(* ===== verification/Barrier.v ===== *)
(** The reusable barrier of [platform/linux/threading.rs] ([FutexBarrier]; the
    Windows [WaitOnAddressBarrier] runs the same steps) as a transition
    system: each atomic operation of [wait] is a step of one thread, the futex
    compares and sleeps atomically, sleepers may also wake spuriously.

    A program point carries how many waits the thread has finished, which no
    step tests.  The read-modify-write operations and per-location coherence
    make each load of [sense] return its current value at these points, so the
    interleavings are those of sequential consistency.

    Theorems: no thread leaves its [k]-th wait before all have entered theirs;
    between two entries only boundedly many steps are possible, and a state
    with every thread inside [wait] always has a thread that can run, so a
    round in which all threads arrive ends with all of them released. *)

From S2P Require Import Prelude.

Definition I32_MAX : Z := 2147483647.

(** Program points of [wait]. *)
Inductive point :=
| Idle                 (* outside *)
| Entered (sense : Z)  (* sense loaded *)
| Resetting            (* last to arrive, before the store of count *)
| Flipping             (* before the increment of sense *)
| Waking               (* before futex_wake *)
| Looping (sense : Z)  (* at the head of the loop *)
| Parking (sense : Z)  (* before futex_wait *)
| Asleep (sense : Z).

Record thread := mkThread { th_done : Z; th_point : point }.

Record FutexBarrier := mkBarrier {
  fb_count : Z;
  fb_sense : Z;
  fb_total : Z;
  fb_threads : list thread
}.

(** [FutexBarrier::new], shared by [n] threads. *)
Definition barrier_new (total : Z) (n : nat) : FutexBarrier :=
  mkBarrier 0 0 (Z.max total 1) (replicate n (mkThread 0 Idle)).

(** The kernel wakes up to [n] sleepers. *)
Fixpoint futex_wake (n : Z) (threads : list thread) : list thread :=
  match threads with
  | [] => []
  | t :: threads =>
      match th_point t with
      | Asleep s =>
          if 0 <? n then mkThread (th_done t) (Looping s) :: futex_wake (n - 1) threads
          else t :: futex_wake n threads
      | _ => t :: futex_wake n threads
      end
  end.

Definition fb_with (b : FutexBarrier) (i : nat) (t : thread) : FutexBarrier :=
  mkBarrier (fb_count b) (fb_sense b) (fb_total b) (<[i := t]> (fb_threads b)).

(** One step of thread [i]; [None] when it sleeps. *)
Definition barrier_step (b : FutexBarrier) (i : nat) : option FutexBarrier :=
  t ← fb_threads b !! i;
  let k := th_done t in
  match th_point t with
  | Idle => Some (fb_with b i (mkThread k (Entered (fb_sense b))))
  | Entered my_sense =>
      let arrived := fb_count b + 1 in
      let b := mkBarrier (wrapping_add 32 (fb_count b) 1) (fb_sense b) (fb_total b) (fb_threads b) in
      Some (fb_with b i (mkThread k (if arrived =? fb_total b then Resetting else Looping my_sense)))
  | Resetting =>
      Some (fb_with (mkBarrier 0 (fb_sense b) (fb_total b) (fb_threads b)) i (mkThread k Flipping))
  | Flipping =>
      Some (fb_with (mkBarrier (fb_count b) (wrapping_add 32 (fb_sense b) 1) (fb_total b) (fb_threads b))
              i (mkThread k Waking))
  | Waking =>
      Some (fb_with (mkBarrier (fb_count b) (fb_sense b) (fb_total b) (futex_wake I32_MAX (fb_threads b)))
              i (mkThread (k + 1) Idle))
  | Looping my_sense =>
      Some (fb_with b i
              (if negb (fb_sense b =? my_sense) then mkThread (k + 1) Idle else mkThread k (Parking my_sense)))
  | Parking my_sense =>
      Some (fb_with b i (mkThread k (if fb_sense b =? my_sense then Asleep my_sense else Looping my_sense)))
  | Asleep _ => None
  end.

(** A wake-up nobody asked for. *)
Definition spurious_wake (b : FutexBarrier) (i : nat) : option FutexBarrier :=
  t ← fb_threads b !! i;
  match th_point t with
  | Asleep s => Some (fb_with b i (mkThread (th_done t) (Looping s)))
  | _ => None
  end.

Inductive barrier_reaches (b : FutexBarrier) : FutexBarrier -> Prop :=
| reaches_refl : barrier_reaches b b
| reaches_step b1 b2 i : barrier_reaches b b1 -> barrier_step b1 i = Some b2 -> barrier_reaches b b2
| reaches_spurious b1 b2 i : barrier_reaches b b1 -> spurious_wake b1 i = Some b2 -> barrier_reaches b b2.

(** The waits a thread has arrived in: past the increment of [count]. *)
Definition arrivals (t : thread) : Z :=
  match th_point t with Idle | Entered _ => th_done t | _ => th_done t + 1 end.

(** The waits a thread has called. *)
Definition entries (t : thread) : Z :=
  match th_point t with Idle => th_done t | _ => th_done t + 1 end.

(** [k] steps of threads inside [wait], and [m] spurious wake-ups. *)
Inductive inside_run (b : FutexBarrier) : Z -> Z -> FutexBarrier -> Prop :=
| inside_refl : inside_run b 0 0 b
| inside_step k m b1 b2 i t : inside_run b k m b1 -> fb_threads b1 !! i = Some t -> th_point t <> Idle ->
    barrier_step b1 i = Some b2 -> inside_run b (k + 1) m b2
| inside_spurious k m b1 b2 i : inside_run b k m b1 -> spurious_wake b1 i = Some b2 -> inside_run b k (m + 1) b2.

(** No thread inside [wait] can run. *)
Definition at_rest (b : FutexBarrier) : Prop :=
  forall i t, fb_threads b !! i = Some t -> th_point t = Idle \/ barrier_step b i = None.

(** ** Sums over threads *)
Fixpoint sum (f : thread -> Z) (l : list thread) : Z :=
  match l with [] => 0 | t :: l => f t + sum f l end.

Lemma sum_insert f l i t t' : l !! i = Some t -> sum f (<[i := t']> l) = sum f l - f t + f t'.
Proof.
  revert i. induction l as [|u l IH]; intros [|i] Hi; simplify_eq/=; [lia|]. rewrite (IH i) by done. lia.
Qed.

Lemma sum_nonneg f l : (forall t, 0 <= f t) -> 0 <= sum f l.
Proof. intros Hf. induction l as [|t l IH]; cbn; [lia|]. specialize (Hf t). lia. Qed.

Lemma sum_lookup f l i t : (forall t, 0 <= f t) -> l !! i = Some t -> f t <= sum f l.
Proof.
  intros Hf. revert i. induction l as [|u l IH]; intros [|i] Hi; simplify_eq/=.
  - pose proof (sum_nonneg f l Hf). lia.
  - specialize (IH i Hi). specialize (Hf u). lia.
Qed.

Lemma sum_two f l i j t u : (forall t, 0 <= f t) -> i <> j -> l !! i = Some t -> l !! j = Some u -> f t + f u <= sum f l.
Proof.
  intros Hf. revert i j. induction l as [|v l IH]; intros [|i] [|j] Hne Hi Hj; simplify_eq/=.
  - pose proof (sum_lookup f l j u Hf Hj). lia.
  - pose proof (sum_lookup f l i t Hf Hi). lia.
  - specialize (Hf v). specialize (IH i j ltac:(congruence) Hi Hj). lia.
Qed.

Lemma sum_add f g l : sum (fun t => f t + g t) l = sum f l + sum g l.
Proof. induction l as [|t l IH]; cbn [sum]; [done|]. rewrite IH. lia. Qed.

Lemma sum_map f g l : (forall t, f (g t) = f t) -> sum f (map g l) = sum f l.
Proof. intros Hg. induction l as [|t l IH]; cbn; [done|]. by rewrite Hg, IH. Qed.

Lemma sum_ge f l c : (forall i t, l !! i = Some t -> c <= f t) -> c * zlen l <= sum f l.
Proof.
  intros Hf. induction l as [|t l IH]; cbn; [change (zlen (@nil thread)) with 0; lia|]. rewrite zlen_cons.
  pose proof (Hf 0%nat t eq_refl). specialize (IH (fun i => Hf (S i))). lia.
Qed.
====
→ **What the exercise asks**
Above are the records; copy exactly the lines from the line with "reaches_step b1 b2" through the line with "(** ** Sums over threads *)", both included.

→ **Answer space**
| reaches_step b1 b2 i : barrier_reaches b b1 -> barrier_step b1 i = Some b2 -> barrier_reaches b b2
| reaches_spurious b1 b2 i : barrier_reaches b b1 -> spurious_wake b1 i = Some b2 -> barrier_reaches b b2.

(** The waits a thread has arrived in: past the increment of [count]. *)
Definition arrivals (t : thread) : Z :=
  match th_point t with Idle | Entered _ => th_done t | _ => th_done t + 1 end.

(** The waits a thread has called. *)
Definition entries (t : thread) : Z :=
  match th_point t with Idle => th_done t | _ => th_done t + 1 end.

(** [k] steps of threads inside [wait], and [m] spurious wake-ups. *)
Inductive inside_run (b : FutexBarrier) : Z -> Z -> FutexBarrier -> Prop :=
| inside_refl : inside_run b 0 0 b
| inside_step k m b1 b2 i t : inside_run b k m b1 -> fb_threads b1 !! i = Some t -> th_point t <> Idle ->
    barrier_step b1 i = Some b2 -> inside_run b (k + 1) m b2
| inside_spurious k m b1 b2 i : inside_run b k m b1 -> spurious_wake b1 i = Some b2 -> inside_run b k (m + 1) b2.

(** No thread inside [wait] can run. *)
Definition at_rest (b : FutexBarrier) : Prop :=
  forall i t, fb_threads b !! i = Some t -> th_point t = Idle \/ barrier_step b i = None.

(** ** Sums over threads *)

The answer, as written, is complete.